WHAT THE TASK REQUIRES => Reproduce only the lines of the material below that start at the line containing "(0 <= e)%Q -> (e <= 1)%Q ->" and stop at the line containing "unfold f. simpl.". Keep both end lines.

TASK MATERIAL =>
Lemma log_total_nonpositive (ps : list Q) :
  Forall (fun p => (0 <= p)%Q /\ (p <= 1)%Q) ps ->
  forall acc, nonpositive acc -> nonpositive (log_total acc (Np.Fin <$> ps)).
Proof.
  unfold log_total. induction 1 as [|p ps [H0 H1] _ IH]; intros acc Hacc.
  - exact Hacc.
  - rewrite fmap_cons. cbn [foldl]. apply IH.
    apply radd_nonpositive; [exact Hacc | apply log_nonpositive; assumption].
Qed.

Lemma rdiv_len_nonpositive (v : Np.real) (n : nat) :
  0 < n -> nonpositive v -> nonpositive (Np.rdiv_len v n).
Proof.
  intros Hn. destruct v; simpl; try tauto. intros Hr.
  assert (Hlen : (0 < INR n)%R) by (apply lt_0_INR; lia).
  pose proof (Rinv_0_lt_compat _ Hlen) as Hinv.
  unfold Rdiv. Lra.nra.
Qed.

Lemma Forall2_fmap_known {A} (P : string -> Prop) (R : string -> A -> Prop)
    (f : string -> A) (W : list string) :
  (forall w, P w -> R w (f w)) -> Forall P W -> Forall2 R W (f <$> W).
Proof.
  intros HR. induction 1 as [|w W Hw _ IH]; [constructor|].
  rewrite fmap_cons. constructor; [apply HR, Hw | exact IH].
Qed.

(** X19.  With epsilon in [0, 1], on an estimator fitted on a non-empty
    list of vocabulary words, [score] of a non-empty list of vocabulary
    words is the total of the logarithms of the [predict_proba] values,
    each in [0, 1], divided by the length of the list; it is never [nan]
    nor [+inf]: it is [-inf] or a finite value at most 0. *)
Theorem score_nonpositive (self : MLEstimator) (L W : list string) (e : Q) :
  epsilon_unseen_proba self = Np.Fin e ->
  (0 <= e)%Q -> (e <= 1)%Q ->
  all_known (vocab self) L -> 0 < length L ->
  all_known (vocab self) W -> 0 < length W ->
  exists ps : list Q,
    Forall2 (fun w p =>
               outcome (predict_proba w) (state_after (fit L) self) = Ok (Np.Fin p))
            W ps
    /\ Forall (fun p => (0 <= p)%Q /\ (p <= 1)%Q) ps
    /\ outcome (score W) (state_after (fit L) self)
       = Ok (Np.rdiv_len (log_total (Np.Fin 0%R) (Np.Fin <$> ps)) (length W))
    /\ nonpositive
         (Np.rdiv_len (log_total (Np.Fin 0%R) (Np.Fin <$> ps)) (length W)).
Proof.
  intros He H0 H1 HL Hn HW HlW.
  set (f := fun w => mass_term e (length L)
                       (count_zeros (counts_of (vocab self) L))
                       (occurrences w L)).
  assert (Hf : forall w, fitted_proba self L w = Np.Fin (f w)).
  { intros w. unfold fitted_proba. rewrite He. apply proba_of_mass_term, Hn. }
  assert (HB : Forall (fun p => (0 <= p)%Q /\ (p <= 1)%Q) (f <$> W)).
  { apply Forall_fmap, Forall_forall. intros w _. unfold f. simpl.
    apply mass_term_bounds; try assumption. apply occurrences_le. }
  exists (f <$> W). split; [|split; [exact HB|split]].
  - apply (Forall2_fmap_known (fun w => w ∈ vocab_words (vocab self))); [|exact HW].
    intros w Hw. unfold outcome.
    rewrite (predict_proba_fitted _ _ HL _ Hw). simpl.
    f_equal. apply Hf.
  - rewrite (score_known self L HL W HW HlW). do 3 f_equal.
    rewrite <- list_fmap_compose. apply list_fmap_ext. intros i w _. apply Hf.
  - apply rdiv_len_nonpositive; [exact HlW|].
    apply log_total_nonpositive; [exact HB|]. simpl. apply Rle_refl.
Qed.

Lemma score_nonpositive_witness :
  let est := state_after (fit ["dinosaur"; "trex"; "dinosaur"; "stegosaurus"])
                         (init dino_vocab (Np.Fin (1 # 10)%Q)) in
  let W := ["trex"; "known_unseen"] in
  exists ps : list Q,
    Forall2 (fun w p => outcome (predict_proba w) est = Ok (Np.Fin p)) W ps
    /\ Forall (fun p => (0 <= p)%Q /\ (p <= 1)%Q) ps
    /\ outcome (score W) est
       = Ok (Np.rdiv_len (log_total (Np.Fin 0%R) (Np.Fin <$> ps)) (length W))
    /\ nonpositive
         (Np.rdiv_len (log_total (Np.Fin 0%R) (Np.Fin <$> ps)) (length W)).
Proof.
  intros est W.
  apply (score_nonpositive (init dino_vocab (Np.Fin (1 # 10)%Q))
           ["dinosaur"; "trex"; "dinosaur"; "stegosaurus"] W (1 # 10)%Q).
  - reflexivity.
  - discriminate.
  - discriminate.
  - unfold all_known. simpl. compute_done.
  - simpl. lia.
  - unfold all_known, W. simpl. compute_done.
  - simpl. lia.
Defined.

(** ** [score] after a fit on the empty list *)

(** X18.  After [fit([])] nothing fails in [score] either: every
    vocabulary word has the probability epsilon * (1 / V), V the vocabulary
    size, and the score of a non-empty list of n vocabulary words is the
    total of n copies of the logarithm of that value, divided by n.  It
    holds for every epsilon; the logarithm is [-inf] when the product is 0. *)
Theorem score_after_empty_fit (self : MLEstimator) (W : list string) :
  all_known (vocab self) W -> 0 < length W ->
  outcome (score W) (state_after (fit []) self)
  = Ok (Np.rdiv_len
          (log_total (Np.Fin 0%R)
             (replicate (length W)
                (Np.mul (epsilon_unseen_proba self)
                        (Np.Fin (1 / inject_Z (Z.of_nat (size (vocab self))))%Q))))
          (length W)).
Proof.
  intros HW Hlen.
  assert (HL : all_known (vocab self) []) by apply Forall_nil_2.
  assert (HV : 0 < size (vocab self)).
  { destruct W as [|w W]; [simpl in Hlen; lia|].
    apply Forall_cons in HW as [Hw _]. unfold size.
    destruct (vocab_words (vocab self)); simpl; [|lia].
    apply elem_of_nil in Hw. contradiction. }
  rewrite (score_known self [] HL W HW Hlen). do 3 f_equal.
  apply const_fmap. intros i w _. unfold fitted_proba, counts_of. simpl.
  rewrite count_zeros_replicate. apply proba_of_unfitted, HV.
Qed.

Lemma score_after_empty_fit_witness :
  let self := init dino_vocab (Np.Fin (1 # 10)%Q) in
  let W := ["trex"; "dinosaur"] in
  outcome (score W) (state_after (fit []) self)
  = Ok (Np.rdiv_len
          (log_total (Np.Fin 0%R)
             (replicate (length W)
                (Np.mul (epsilon_unseen_proba self)
                        (Np.Fin (1 / inject_Z (Z.of_nat (size (vocab self))))%Q))))
          (length W)).
Proof.
  intros self W. apply (score_after_empty_fit self W).
  - unfold all_known. simpl. compute_done.
  - simpl. lia.
Defined.
(** * The model on concrete runs *)

Module Examples.
Import Sample.
#[local] Existing Instance Sample.runtime.

Ltac run := vm_compute; first [reflexivity | congruence].
Ltac runs :=
  intros; unfold valid_headers;
  repeat (match goal with |- _ /\ _ => split end); run.

(** A version identifier as the client generates them is apart from the
    state file. *)
Lemma v2_apart_from_state_file :
  unrelated (join DEPLOYMENTS_DIR "v2") STATE_FILE /\
  ~ STATE_FILE `prefix_of` tempFile_of "v2".
Proof. apply plain_version_apart; [by repeat split | done]. Qed.



(** C2: with the name of the state file as version identifier, the start
    step fails on the missing entry file and the record of [v1] is gone. *)
Lemma ledger_overwritten_counterexample :
  let w := running_v1 in
  let wm := after (materialize all_ok ".state.json" req_state_name) w in
  let ws := after (stopCurrentApp all_ok) wm in
  let w' := after (handleUpload all_ok req_state_name) w in
  let missing :=
    EntrypointNotFound ["app"; "deployments"; ".state.json"; "index.js"] in
  exec (materialize all_ok ".state.json" req_state_name) w = (wm, Ok tt) /\
  exec (stopCurrentApp all_ok) wm = (ws, Ok tt) /\
  exec (startApp all_ok ".state.json" 3000 "index.js") ws = (w', Err missing) /\
  exec (handleUpload all_ok req_state_name) w = (w', Ok {| status := 500; body := DeployFail missing |}) /\
  files w !! STATE_FILE =
    Some (File "v1|3000|index.js|2025-01-01T00:00:00.000Z") /\
  files w' !! STATE_FILE = Some Dir /\
  files w' !! STATE_FILE <> files w !! STATE_FILE.
Proof. runs. Qed.

Lemma failed_start_witness :
  let w' := after (handleUpload all_ok req_no_entry) running_v1 in
  exec (handleUpload all_ok req_no_entry) running_v1 =
    (w', Ok {| status := 500;
               body := DeployFail (EntrypointNotFound
                         ["app"; "deployments"; "v2"; "index.js"]) |}) /\
  currentAppServer w' = None /\
  (forall s, s ∈ listening w' -> s ∈ listening running_v1) /\
  (single_instance running_v1 -> listening w' = []) /\
  files w' !! STATE_FILE = files running_v1 !! STATE_FILE.
Proof.
  apply (failed_start_leaves_slot_empty all_ok req_no_entry running_v1
           "v2" "3001" "index.js" 3001
           (after (materialize all_ok "v2" req_no_entry) running_v1)
           (after (stopCurrentApp all_ok)
              (after (materialize all_ok "v2" req_no_entry) running_v1))).
  - runs.
  - split; apply (proj1 (bool_decide_eq_false _)); run.
  - apply (proj1 (bool_decide_eq_false _)); run.
  - run.
  - run.
  - run.
  - exact I.
Defined.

SOLUTION TO THIS EXERCISE =>
  (0 <= e)%Q -> (e <= 1)%Q ->
  all_known (vocab self) L -> 0 < length L ->
  all_known (vocab self) W -> 0 < length W ->
  exists ps : list Q,
    Forall2 (fun w p =>
               outcome (predict_proba w) (state_after (fit L) self) = Ok (Np.Fin p))
            W ps
    /\ Forall (fun p => (0 <= p)%Q /\ (p <= 1)%Q) ps
    /\ outcome (score W) (state_after (fit L) self)
       = Ok (Np.rdiv_len (log_total (Np.Fin 0%R) (Np.Fin <$> ps)) (length W))
    /\ nonpositive
         (Np.rdiv_len (log_total (Np.Fin 0%R) (Np.Fin <$> ps)) (length W)).
Proof.
  intros He H0 H1 HL Hn HW HlW.
  set (f := fun w => mass_term e (length L)
                       (count_zeros (counts_of (vocab self) L))
                       (occurrences w L)).
  assert (Hf : forall w, fitted_proba self L w = Np.Fin (f w)).
  { intros w. unfold fitted_proba. rewrite He. apply proba_of_mass_term, Hn. }
  assert (HB : Forall (fun p => (0 <= p)%Q /\ (p <= 1)%Q) (f <$> W)).
  { apply Forall_fmap, Forall_forall. intros w _. unfold f. simpl.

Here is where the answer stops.